• Les levées de dettes spéculatives vont battre des records en 2010

    Les levées de dettes spéculatives vont battre des records en 2010

    Les émissions d’obligations « pourries » ont atteint des niveaux historiques en juillet et devraient battre leur record annuel, soutenues par une forte demande. Sur le marché secondaire, des signes de formation d’une bulle apparaissent.

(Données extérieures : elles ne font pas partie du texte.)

(** * Subculture Game Hub: ingest, scheduling and dispatch services

    A shallow embedding of [api/src/services/ingest.ts],
    [api/src/services/scheduling.ts] and [api/src/services/dispatch.ts],
    with the properties of the notice pipeline stated over it.

    Conventions.
    - A JavaScript string is the list of its UTF-16 code units ([N]).
    - A JavaScript number that holds a score is a binary64 float
      ([PrimFloat]); identifiers, counters and time values (milliseconds
      since the epoch) are integers.
    - A table of the relational store is the list of its rows, in
      insertion order; a query is a function on the store. *)

From Stdlib Require Import String Ascii.
From Stdlib Require Import ZArith NArith List Bool Lia Floats Permutation.
Import ListNotations.

Set Warnings "-inexact-float".

(* ================================================================== *)
(** ** JavaScript strings *)

Module JS.

Definition jsstring := list N.

(** An ASCII literal as a JavaScript string. *)
Definition lit (s : string) : jsstring :=
  map N_of_ascii (list_ascii_of_string s).

Definition code_eqb (a b : N) : bool := N.eqb a b.

Fixpoint str_eqb (a b : jsstring) : bool :=
  match a, b with
  | [], [] => true
  | x :: a', y :: b' => code_eqb x y && str_eqb a' b'
  | _, _ => false
  end.

(** [\d] of a regular expression without the [u] flag: the ten ASCII
    digits. *)
Definition isDigit (c : N) : bool := (48 <=? c)%N && (c <=? 57)%N.

(** [\s] of a regular expression, which is also the set that
    [String.prototype.trim] strips: WhiteSpace and LineTerminator of
    ECMA-262. *)
Definition isSpace (c : N) : bool :=
  ((9 <=? c) && (c <=? 13) || (c =? 32) || (c =? 160) || (c =? 5760)
   || ((8192 <=? c) && (c <=? 8202)) || (c =? 8232) || (c =? 8233)
   || (c =? 8239) || (c =? 8287) || (c =? 12288) || (c =? 65279))%N.

Definition SP : N := 32%N.
Definition LF : N := 10%N.

(** [s.replace(/\s+/g, " ")]: every maximal run of white space becomes one
    space.  [inRun] tells that the previous code unit was white space. *)
Fixpoint replaceSpaceRuns (inRun : bool) (s : jsstring) : jsstring :=
  match s with
  | [] => []
  | c :: t =>
      if isSpace c
      then (if inRun then replaceSpaceRuns true t
            else SP :: replaceSpaceRuns true t)
      else c :: replaceSpaceRuns false t
  end.

(** [s.replace(/\s+/g, "-")]. *)
Definition hyphenateSpaceRuns (s : jsstring) : jsstring :=
  map (fun c => if isSpace c then 45%N else c) (replaceSpaceRuns false s).

Fixpoint trimStart (s : jsstring) : jsstring :=
  match s with
  | [] => []
  | c :: t => if isSpace c then trimStart t else s
  end.

Definition trimEnd (s : jsstring) : jsstring := rev (trimStart (rev s)).

Definition trim (s : jsstring) : jsstring := trimEnd (trimStart s).

(** [s.slice(0, n)] for [0 <= n]. *)
Definition slice0 (n : nat) (s : jsstring) : jsstring := firstn n s.

Fixpoint startsWith (w s : jsstring) : bool :=
  match w, s with
  | [], _ => true
  | x :: w', y :: s' => code_eqb x y && startsWith w' s'
  | _ :: _, [] => false
  end.

(** [s.includes(w)]. *)
Fixpoint includes (s w : jsstring) : bool :=
  startsWith w s ||
  match s with
  | [] => false
  | _ :: t => includes t w
  end.

(** [String(n)] for a non-negative integer below 10^21: its decimal
    digits, most significant first. *)
Fixpoint decimalDigits (fuel : nat) (n : N) : jsstring :=
  match fuel with
  | O => []
  | S f =>
      if (n <? 10)%N then [(48 + n)%N]
      else decimalDigits f (n / 10)%N ++ [(48 + n mod 10)%N]
  end.

Definition numberToString (n : N) : jsstring :=
  decimalDigits (S (N.to_nat (N.log2 n))) n.

(** [Number(s)] for a string of decimal digits. *)
Definition digitsToNumber (s : jsstring) : N :=
  fold_left (fun acc c => (10 * acc + (c - 48))%N) s 0%N.

(** [s.padStart(n, "0")]. *)
Definition padStart0 (n : nat) (s : jsstring) : jsstring :=
  repeat 48%N (n - length s) ++ s.

(** The part of [String.prototype.toLowerCase] that does not need the
    Unicode case tables: Basic Latin capitals are mapped to small letters
    and every other code unit is kept.  It is the built-in on strings made of
    Basic Latin and of uncased scripts such as Hangul. *)
Definition toLowerCaseBasicLatin (s : jsstring) : jsstring :=
  map (fun c => if ((65 <=? c) && (c <=? 90))%N then (c + 32)%N else c) s.

(** [Math.min(a, b)]. *)
Definition Math_min (a b : float) : float :=
  if (PrimFloat.is_nan a || PrimFloat.is_nan b)%bool then PrimFloat.nan
  else if PrimFloat.ltb b a then b
  else if PrimFloat.ltb a b then a
  else if (PrimFloat.is_zero a && PrimFloat.get_sign b)%bool then b
  else a.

    L’année 2010 s’annonce historique pour les levées de dettes spéculatives (dite « high yield »). A fin juillet, les émissions de ces titres mal notés par les agences de notation ont totalisé 145,7 milliards d’euros dans le monde, dont 18,4 milliards pour les opérations libellées en euros, d’après Dealogic. Ces niveaux n’ont été dépassés qu’une seule fois dans l’histoire : en 2007. Les spécialistes estiment qu’en fin d’année, l’écart sera plus que comblé. Le mois de juillet vient notamment d’établir un record. D’après Société Générale, les volumes des émissions libellées en euros s’élèveront à 35 milliards d’euros en 2010.La reprise de l’activité primaire sur le segment spéculatif s’est opérée en fin d’année dernière, après une année 2008 marquée par un gel des opérations et dans un contexte de durcissement des conditions d’accès au crédit bancaire. « L’afflux d’émissions est essentiellement lié à des refinancements ; les émetteurs profitent de l’ouverture du marché pour allonger la maturité de leur dette », explique Andrew Jessop, gérant chez Pimco. Le refinancement de prêts constitue une part importante des titres placés sur le marché, en particulier en Europe. Ce phénomène risque de s’accentuer, compte tenu des remboursements très importants attendus dans les prochaines années, avec un pic prévu en 2014.

    Confiance du marché

    L’augmentation des volumes est pour l’instant rendue possible du fait d’une demande qui excède l’offre. Elle devrait continuer de pouvoir absorber les opérations attendues cette année. La faiblesse des taux d’intérêt sur les titres les moins risqués pousse les investisseurs vers d’autres actifs. « La recherche de rendement explique en grande partie le fait que l’activité primaire soit plus intense pour les sociétés moins bien notées : les investisseurs sont obligés de descendre dans l’échelle de notation », fait valoir l’équipe de Société Générale. En effet, en compensation du risque, les rendements des titres « high yield » sont élevés. La situation pourrait perdurer si les signes de faiblesse de l’économie américaine se confirmaient, repoussant l’échéance d’un relèvement des taux directeurs et donc des rendements des actifs les plus sûrs.Cette quête de rémunération de la part des investisseurs est aussi favorisée par une amélioration du sentiment sur la qualité de crédit des entreprises. Moody’s a fait état d’un taux de défaut du compartiment spéculatif de 6,1 % au niveau mondial à la fin du deuxième trimestre 2010, contre 10 % au premier trimestre et plus de 11 % il y a un an. En outre, l’agence prévoit seulement 2,4 % d’ici à la fin de l’année. « Par ailleurs, sur certains titres tombés récemment dans la catégorie spéculative, le marché intègre déjà des niveaux de prix dignes de sociétés bien notées », remarque Andrew Jessop. C’est notamment plus ou moins le cas pour les obligations de Peugeot, Renault, Remy Cointreau et Pernod Ricard.La confiance du marché fait d’ailleurs craindre qu’une bulle soit en train de se former. Les spécialistes reconnaissent que le potentiel de hausse est désormais limité cette année. D’après l’indice en dollars de Bank of America Merrill Lynch, les obligations spéculatives traitent quasiment à leur valeur nominale, signe de leur cherté. Le gérant de Pimco souligne par ailleurs que si le marché actions chutait d’ici à la fin de l’année, les obligations spéculatives, surtout les plus mal notées, pourraient être affectées, du fait de leur corrélation avec la Bourse.